> Exercise details:
Filter by the string "SetPhase": return the lines of the material that contain it.

> Records for the exercise:
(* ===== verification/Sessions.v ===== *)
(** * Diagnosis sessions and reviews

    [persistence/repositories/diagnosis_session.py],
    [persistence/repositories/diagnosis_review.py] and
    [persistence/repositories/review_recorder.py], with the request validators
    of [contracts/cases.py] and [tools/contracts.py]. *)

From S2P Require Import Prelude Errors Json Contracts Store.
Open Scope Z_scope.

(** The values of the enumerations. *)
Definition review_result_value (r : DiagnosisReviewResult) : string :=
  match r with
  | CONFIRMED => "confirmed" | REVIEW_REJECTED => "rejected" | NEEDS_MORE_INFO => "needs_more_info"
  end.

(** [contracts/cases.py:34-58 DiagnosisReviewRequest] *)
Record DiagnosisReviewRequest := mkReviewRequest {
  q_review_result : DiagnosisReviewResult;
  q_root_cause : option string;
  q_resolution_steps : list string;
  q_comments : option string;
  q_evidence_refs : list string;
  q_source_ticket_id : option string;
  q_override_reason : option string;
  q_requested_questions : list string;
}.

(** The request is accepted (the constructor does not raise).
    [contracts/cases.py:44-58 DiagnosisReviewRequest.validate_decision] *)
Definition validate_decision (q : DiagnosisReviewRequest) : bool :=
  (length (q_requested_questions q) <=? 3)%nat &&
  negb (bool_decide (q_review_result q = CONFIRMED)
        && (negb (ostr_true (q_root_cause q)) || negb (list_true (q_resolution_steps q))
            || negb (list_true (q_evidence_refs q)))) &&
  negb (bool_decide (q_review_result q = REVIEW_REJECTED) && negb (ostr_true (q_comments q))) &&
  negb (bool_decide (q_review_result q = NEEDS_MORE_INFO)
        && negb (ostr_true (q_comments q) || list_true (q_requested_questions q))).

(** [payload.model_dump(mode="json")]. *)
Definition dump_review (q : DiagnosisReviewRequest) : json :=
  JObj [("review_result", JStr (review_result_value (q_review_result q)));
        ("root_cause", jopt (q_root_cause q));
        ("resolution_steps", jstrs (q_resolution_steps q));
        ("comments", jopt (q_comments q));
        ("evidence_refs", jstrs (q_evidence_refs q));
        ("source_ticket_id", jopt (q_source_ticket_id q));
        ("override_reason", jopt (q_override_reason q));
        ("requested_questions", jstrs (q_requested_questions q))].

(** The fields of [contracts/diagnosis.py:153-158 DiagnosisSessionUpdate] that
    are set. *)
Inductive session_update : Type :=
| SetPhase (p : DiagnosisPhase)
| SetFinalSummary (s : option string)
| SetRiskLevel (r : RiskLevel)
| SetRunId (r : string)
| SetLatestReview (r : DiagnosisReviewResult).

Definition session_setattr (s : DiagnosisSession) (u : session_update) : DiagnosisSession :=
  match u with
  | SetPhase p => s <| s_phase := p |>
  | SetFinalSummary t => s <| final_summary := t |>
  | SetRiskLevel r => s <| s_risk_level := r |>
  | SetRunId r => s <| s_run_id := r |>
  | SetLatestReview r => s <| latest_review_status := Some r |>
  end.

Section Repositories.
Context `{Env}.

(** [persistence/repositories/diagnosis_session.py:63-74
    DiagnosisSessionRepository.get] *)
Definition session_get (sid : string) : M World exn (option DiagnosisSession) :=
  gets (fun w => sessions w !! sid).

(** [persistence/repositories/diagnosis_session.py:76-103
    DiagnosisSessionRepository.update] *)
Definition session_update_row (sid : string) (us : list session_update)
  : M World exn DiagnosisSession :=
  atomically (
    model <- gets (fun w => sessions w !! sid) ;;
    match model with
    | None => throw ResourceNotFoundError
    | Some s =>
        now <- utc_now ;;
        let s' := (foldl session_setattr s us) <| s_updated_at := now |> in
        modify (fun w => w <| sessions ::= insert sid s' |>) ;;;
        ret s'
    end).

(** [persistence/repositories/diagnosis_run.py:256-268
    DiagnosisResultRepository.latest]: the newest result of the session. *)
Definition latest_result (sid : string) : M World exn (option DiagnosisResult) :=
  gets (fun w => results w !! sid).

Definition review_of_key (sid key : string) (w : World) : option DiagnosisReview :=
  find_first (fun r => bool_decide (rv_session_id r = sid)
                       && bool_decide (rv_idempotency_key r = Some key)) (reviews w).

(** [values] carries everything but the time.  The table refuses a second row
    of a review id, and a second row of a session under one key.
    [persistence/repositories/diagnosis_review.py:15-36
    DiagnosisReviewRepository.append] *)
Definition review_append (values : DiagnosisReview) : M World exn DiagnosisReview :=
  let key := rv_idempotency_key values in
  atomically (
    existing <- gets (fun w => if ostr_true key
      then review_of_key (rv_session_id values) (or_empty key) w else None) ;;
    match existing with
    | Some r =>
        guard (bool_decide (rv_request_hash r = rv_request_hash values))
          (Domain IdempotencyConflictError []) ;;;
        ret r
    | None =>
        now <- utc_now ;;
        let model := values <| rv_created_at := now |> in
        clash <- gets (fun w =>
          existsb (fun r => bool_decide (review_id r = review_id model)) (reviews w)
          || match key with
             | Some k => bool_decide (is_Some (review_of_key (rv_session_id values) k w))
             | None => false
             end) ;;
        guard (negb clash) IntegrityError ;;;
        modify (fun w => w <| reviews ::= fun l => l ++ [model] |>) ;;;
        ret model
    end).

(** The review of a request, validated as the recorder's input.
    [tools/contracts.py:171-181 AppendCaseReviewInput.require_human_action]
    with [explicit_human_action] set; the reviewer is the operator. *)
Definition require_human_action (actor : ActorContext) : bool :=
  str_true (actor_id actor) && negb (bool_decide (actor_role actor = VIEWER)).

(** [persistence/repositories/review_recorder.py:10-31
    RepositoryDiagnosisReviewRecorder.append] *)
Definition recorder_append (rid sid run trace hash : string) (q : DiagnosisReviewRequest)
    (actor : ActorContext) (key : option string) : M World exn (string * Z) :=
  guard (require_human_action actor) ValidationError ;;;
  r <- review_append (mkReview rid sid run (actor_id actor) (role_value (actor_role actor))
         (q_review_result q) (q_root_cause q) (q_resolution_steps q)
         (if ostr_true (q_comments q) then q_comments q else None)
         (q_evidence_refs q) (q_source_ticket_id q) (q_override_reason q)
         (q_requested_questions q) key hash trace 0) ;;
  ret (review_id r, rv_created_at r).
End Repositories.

> Result for this exercise:
| SetPhase (p : DiagnosisPhase)
  | SetPhase p => s <| s_phase := p |>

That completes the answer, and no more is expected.